> DATA EXTRACT
Lemma ins_participant_Some c cu now d d' k :
  ins_participant c cu now d = Some (d', k) ->
  d' = set_participants (fun l => l ++ [MkParticipant c "customer" cu]) d.
Proof. unfold ins_participant. destruct (existsb _ _); naive_solver. Qed.

Lemma upd_touch_Some t id now d d' k :
  upd_touch t id now d = Some (d', k) ->
  (exists c, sel_conversation t id d = Some c
             /\ d' = set_conversations (<[id := touch_conversation now c]>) d)
  \/ d' = d.
Proof. unfold upd_touch. destruct (sel_conversation t id d); naive_solver. Qed.

Lemma upd_assign_Some t id ag qu now d d' k :
  upd_assign t id ag qu now d = Some (d', k) ->
  (exists r, sel_interaction t id d = Some r /\ k = 1%nat
             /\ d' = set_interactions (<[id := set_assignee ag qu now r]>) d)
  \/ d' = d /\ k = 0%nat.
Proof.
  unfold upd_assign. destruct (sel_interaction t id d); [|naive_solver].
  destruct (assignable _); naive_solver.
Qed.

(** ** Lemmas: the invariant *)

Lemma sel_interaction_set t id d f :
  sel_conversation t id (set_interactions f d) = sel_conversation t id d.
Proof. done. Qed.

Lemma row_wf_mono d d' id r :
  (forall t i cv, sel_conversation t i d = Some cv ->
     exists cv', sel_conversation t i d' = Some cv' /\ cv_CustomerID cv' = cv_CustomerID cv) ->
  row_wf d id r -> row_wf d' id r.
Proof.
  intros H [? ? ? ? (cv & Hcv & Hcu)]. split; [done..|].
  destruct (H _ _ _ Hcv) as (cv' & ? & ?). exists cv'. by rewrite <- Hcu.
Qed.
(* ===== verification/PlanesProps.v ===== *)
(** * Properties of the call and message use-cases *)

From Stdlib Require Import String Ascii.
From S2P Require Import Prelude GoStd AppErrors Events Store Sql Wp Interactions.
From S2P Require Import InteractionsProps Planes.

Local Open Scope Z_scope.

Section actions.
Context {P : Type} {V : VoiceProvider P} (source : string).

(** The provider's answer to an action. *)
Definition provider_answer (action ref destination : string) : option (port P) :=
  if String.eqb action "hangup" then Some (vp_Hangup ref)
  else if String.eqb action "transfer" then Some (vp_Transfer ref destination)
  else if String.eqb action "hold" then Some (vp_Hold ref)
  else if String.eqb action "resume" then Some (vp_Resume ref)
  else None.

Lemma wpw_finish_action tenant id action err e p s (Q : option Rec + error -> P * st -> Prop) :
  (forall x w', Q (inr x) w') -> (forall r w', Q (inl (Some r)) w') ->
  wpw (finish_action tenant id action err) e (p, s) Q.
Proof.
  intros HE HO. unfold finish_action. destruct err as [err|].
  - destruct (mapProviderActionErr err action); wpw_step; apply HE.
  - wpw_step. wpw_step. apply wp_Get; intros; [apply HE|]. wpw_step. apply HO.
Qed.

(** When an action reports nothing. [ApplyAction] returns neither a record
    nor an error in exactly one situation: the provider failed a hangup or a
    transfer with an error that is not an unknown leg. Then, for every
    provider and every environment in which the read of the interaction
    succeeds, it does. *)
Lemma action_nil_result tenant id action dest e p s :
  ((ApplyAction source tenant id action dest e (p, s)).1 = inl None ->
     (action = "hangup" \/ action = "transfer")
     /\ exists ref m w err, provider_answer action ref dest = Some m
          /\ (m e w).1 = Some err /\ mapProviderActionErr err action = None)
  /\ forall r err, healthy e -> sel_interaction tenant id (committed s) = Some r ->
       (vp_Hangup (r_ID r) e (p, bump s)).1 = Some err -> mapProviderActionErr err "hangup" = None ->
       (ApplyAction source tenant id "hangup" dest e (p, s)).1 = inl None.
Proof.
  split.
  - intros Hnil. enough (wpw (ApplyAction source tenant id action dest) e (p, s) (fun r _ => r = inl None ->
      (action = "hangup" \/ action = "transfer")
      /\ exists ref m w err, provider_answer action ref dest = Some m
           /\ (m e w).1 = Some err /\ mapProviderActionErr err action = None)) as Hw
      by (destruct (ApplyAction source tenant id action dest e (p, s)) as [r w] eqn:E;
          exact (wpw_run _ _ _ _ _ _ Hw E Hnil)).
    clear Hnil. unfold ApplyAction. cbv zeta. wpw_step. wpw_step.
    apply wp_Get; [done|]. intros r _ _.
    wpw_step; [apply String.eqb_eq in E as ->|].
    { wpw_step; [|apply wpw_finish_action; done]. wpw_step. wpw_step. wpw_step.
      unfold wp. destruct (TransitionTo _ _ _ _ _ _ _) as [[?|?] s1]; cbv beta iota;
        by apply wpw_finish_action. }
    wpw_step; [apply String.eqb_eq in E0 as ->|].
    { wpw_step. wpw_step. destruct (vp_Hangup _ e _) as [o [p1 s1]] eqn:Em. destruct o as [err|];
        [|by apply wpw_finish_action]. unfold return_mapped.
      destruct (mapProviderActionErr err "hangup") eqn:Emap; wpw_step; [done|]. intros _. split; [by left|].
      eexists _, _, _, err. split; [reflexivity|]. by rewrite Em. }
    wpw_step; [apply String.eqb_eq in E1 as ->|].
    { wpw_step; [by wpw_step|]. wpw_step. wpw_step.
      destruct (vp_Transfer _ _ e _) as [o [p1 s1]] eqn:Em. destruct o as [err|];
        [|by apply wpw_finish_action]. unfold return_mapped.
      destruct (mapProviderActionErr err "transfer") eqn:Emap; wpw_step; [done|]. intros _. split; [by right|].
      eexists _, _, _, err. split; [reflexivity|]. by rewrite Em. }
    wpw_step; [wpw_step; wpw_step; destruct (vp_Hold _ e _) as [o [p1 s1]]; by apply wpw_finish_action|].
    wpw_step; [wpw_step; wpw_step; destruct (vp_Resume _ e _) as [o [p1 s1]]; by apply wpw_finish_action|].
    wpw_step; [|by wpw_step]. wpw_step. wpw_step. wpw_step.
    unfold wp. destruct (TransitionTo _ _ _ _ _ _ _) as [[?|?] s1]; cbv beta iota;
        by apply wpw_finish_action.
  - intros r err Hh Hr Hm Hmap. unfold ApplyAction, lift, mbind at 1, MW_bind at 1. cbn [fst snd].
    unfold Interactions.Get, mbind at 1, M_bind at 1, pool_Query at 1. rewrite (healthy_fault _ Hh), Hr.
    cbn [mret M_ret]. unfold mret, M_ret. cbn [String.eqb Ascii.eqb Bool.eqb].
    unfold mbind, MW_bind, call_port, ProviderRef.
    destruct (vp_Hangup (r_ID r) e (p, bump s)) as [o w]. cbn [fst] in Hm. subst o.
    unfold return_mapped. by rewrite Hmap.
Qed.
End actions.

(** A carrier that answers every command with one error. *)
Definition failing (err : error) : port () := fun _ w => (Some err, w).

#[local] Instance unavailable : VoiceProvider () := {
  vp_PlaceCall := fun _ _ w => (None, w);
  vp_Hangup := fun _ => failing (OtherErr "carrier timeout" None);
  vp_Transfer := fun _ _ => failing (OtherErr "carrier timeout" None);
  vp_Hold := fun _ => failing (OtherErr "carrier timeout" None);
  vp_Resume := fun _ => failing (OtherErr "carrier timeout" None);
}.

(** A hangup the carrier did not perform is answered without an error. *)
Lemma hangup_error_swallowed :
  (ApplyAction (P := ()) "api" "t1" "i1" "hangup" "" env0 ((), MkSt db_call None 0)).1 = inl None
  /\ (ApplyAction (P := ()) "api" "t1" "i1" "hold" "" env0 ((), MkSt db_call None 0)).1
     = inr (OtherErr "carrier timeout" None).
Proof. by vm_compute. Qed.

(** ** What reaches a messaging carrier *)

(** A carrier that records the messages it is given, with the tables at that
    moment, and answers as it likes. *)
Section recorder.
Context (source : string) (answer : Message -> option error).

Definition record : Message -> port (list (Message * DB)) := fun msg _ w =>
  (answer msg, (w.1 ++ [(msg, committed w.2)], w.2)).

#[local] Instance recorder : MessagingProvider (list (Message * DB)) := {| mp_Send := record |}.

(** The message of a send request is on its way: valid, for this tenant, and
    its interaction recorded as active. *)
Definition handed_over (tenant : string) (i : SendInput) (entry : Message * DB) : Prop :=
  let '(msg, d) := entry in
  ValidateMessage msg = None /\ msg_TenantID msg = tenant
  /\ msg_Channel msg = si_Channel i /\ msg_To msg = si_To i /\ msg_Body msg = si_Body i
  /\ msg_MediaURLs msg = si_MediaURLs i /\ msg_From msg = effectiveSender (si_From i)
  /\ exists r, sel_interaction tenant (msg_InteractionID msg) d = Some r /\ r_Status r = StatusActive.

(** C25. A message reaches the carrier at most once per request, and only after
    it was validated and its interaction was committed as active; a request
    succeeds only when the carrier took the message, whatever calls fail. *)
Theorem message_handed_over_once tenant i e s :
  let '(r, (log, s')) := Send source tenant i e ([], s) in
  (log = [] \/ exists entry, log = [entry] /\ handed_over tenant i entry
                /\ (answer entry.1 <> None -> exists x, r = inr x))
  /\ (forall rec, r = inl rec ->
        exists msg d, log = [(msg, d)] /\ answer msg = None /\ msg_InteractionID msg = r_ID rec
          /\ sel_interaction tenant (r_ID rec) (committed s') = Some rec).
Proof.
  enough (wpw (Send source tenant i) e ([], s) (fun r w => 
    (w.1 = [] \/ exists entry, w.1 = [entry] /\ handed_over tenant i entry
                /\ (answer entry.1 <> None -> exists x, r = inr x))
    /\ (forall rec, r = inl rec ->
        exists msg d, w.1 = [(msg, d)] /\ answer msg = None /\ msg_InteractionID msg = r_ID rec
          /\ sel_interaction tenant (r_ID rec) (committed w.2) = Some rec))) as Hw.
  { unfold wpw in Hw. destruct (Send source tenant i e ([], s)) as [r [log s']]. exact Hw. }
  assert (forall (x : error) (s' : st), (([] : list (Message * DB)) = [] \/ exists entry,
    [] = [entry] /\ handed_over tenant i entry /\ (answer entry.1 <> None -> exists y, @inr Rec error x = inr y))
    /\ (forall rec, @inr Rec error x = inl rec -> exists msg d, ([] : list (Message * DB)) = [(msg, d)] /\ answer msg = None
          /\ msg_InteractionID msg = r_ID rec /\ sel_interaction tenant (r_ID rec) (committed s') = Some rec)) as Hnone
    by (intros x s'; split; [by left|done]).
  unfold Send. cbv zeta. wpw_step. wpw_step. apply wp_Create.
  - intros x s' _. apply Hnone.
  - intros r s' _ Hne. by destruct Hne.
  - intros rec s' _ _ Hi _ _. wpw_step.
    + wpw_step. wpw_step. wpw_step. unfold wp. destruct (TransitionTo _ _ _ _ _ _ _) as [[?|?] s2];
        cbv beta iota; wpw_step; apply Hnone.
    + wpw_step. wpw_step. apply wp_TransitionTo; [by intros; apply Hnone|].
      intros r now tm v n x Hr _ _. cbv zeta. split; [|apply Hnone].
      set (r' := transitioned _ _ _ _ _). set (d' := set_outbox _ _).
      apply sel_interaction_Some in Hr as [Hr Ht]. rewrite Hi, lookup_insert_eq in Hr. injection Hr as <-.
      assert (sel_interaction tenant (r_ID rec) d' = Some r') as Hsel.
      { apply sel_interaction_Some. subst d'. simpl. by rewrite lookup_insert_eq. }
      assert (handed_over tenant i (MkMessage (r_ID rec) tenant (si_Channel i) (effectiveSender (si_From i))
        (si_To i) (si_Body i) (si_MediaURLs i), d')) as Hgo by (split_and!; eauto).
      wpw_step. wpw_step. unfold mp_Send, recorder, record. cbn [fst snd committed app].
      change (r_ID r') with (r_ID rec). set (msg := MkMessage (r_ID rec) tenant _ _ _ _ _) in *.
      destruct (answer msg) as [err|] eqn:Ea.
      * wpw_step. wpw_step. wpw_step. unfold wp.
        destruct (TransitionTo _ _ _ _ _ _ _) as [[?|?] s2]; cbv beta iota; wpw_step; cbn [fst snd];
          (split; [right; exists (msg, d'); eauto|done]).
      * wpw_step. apply wp_Get; cbn [committed].
        -- intros x'. split; [|done]. right. exists (msg, d'). split_and!; [done..|]. intros Hn. by destruct Hn.
        -- intros r2 _ Hr2. rewrite Hsel in Hr2. injection Hr2 as <-. cbn [fst snd bump committed]. split.
           ++ right. exists (msg, d'). split_and!; [done..|]. intros Hn. by destruct Hn.
           ++ intros rec2 [= <-]. by exists msg, d'.
Qed.
End recorder.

> WHAT THE TASK ASKS
Pull every line containing the word "Definition" out of the entries above.

> REPLY TO THE TASK
Definition provider_answer (action ref destination : string) : option (port P) :=
Definition failing (err : error) : port () := fun _ w => (Some err, w).
Definition record : Message -> port (list (Message * DB)) := fun msg _ w =>
Definition handed_over (tenant : string) (i : SendInput) (entry : Message * DB) : Prop :=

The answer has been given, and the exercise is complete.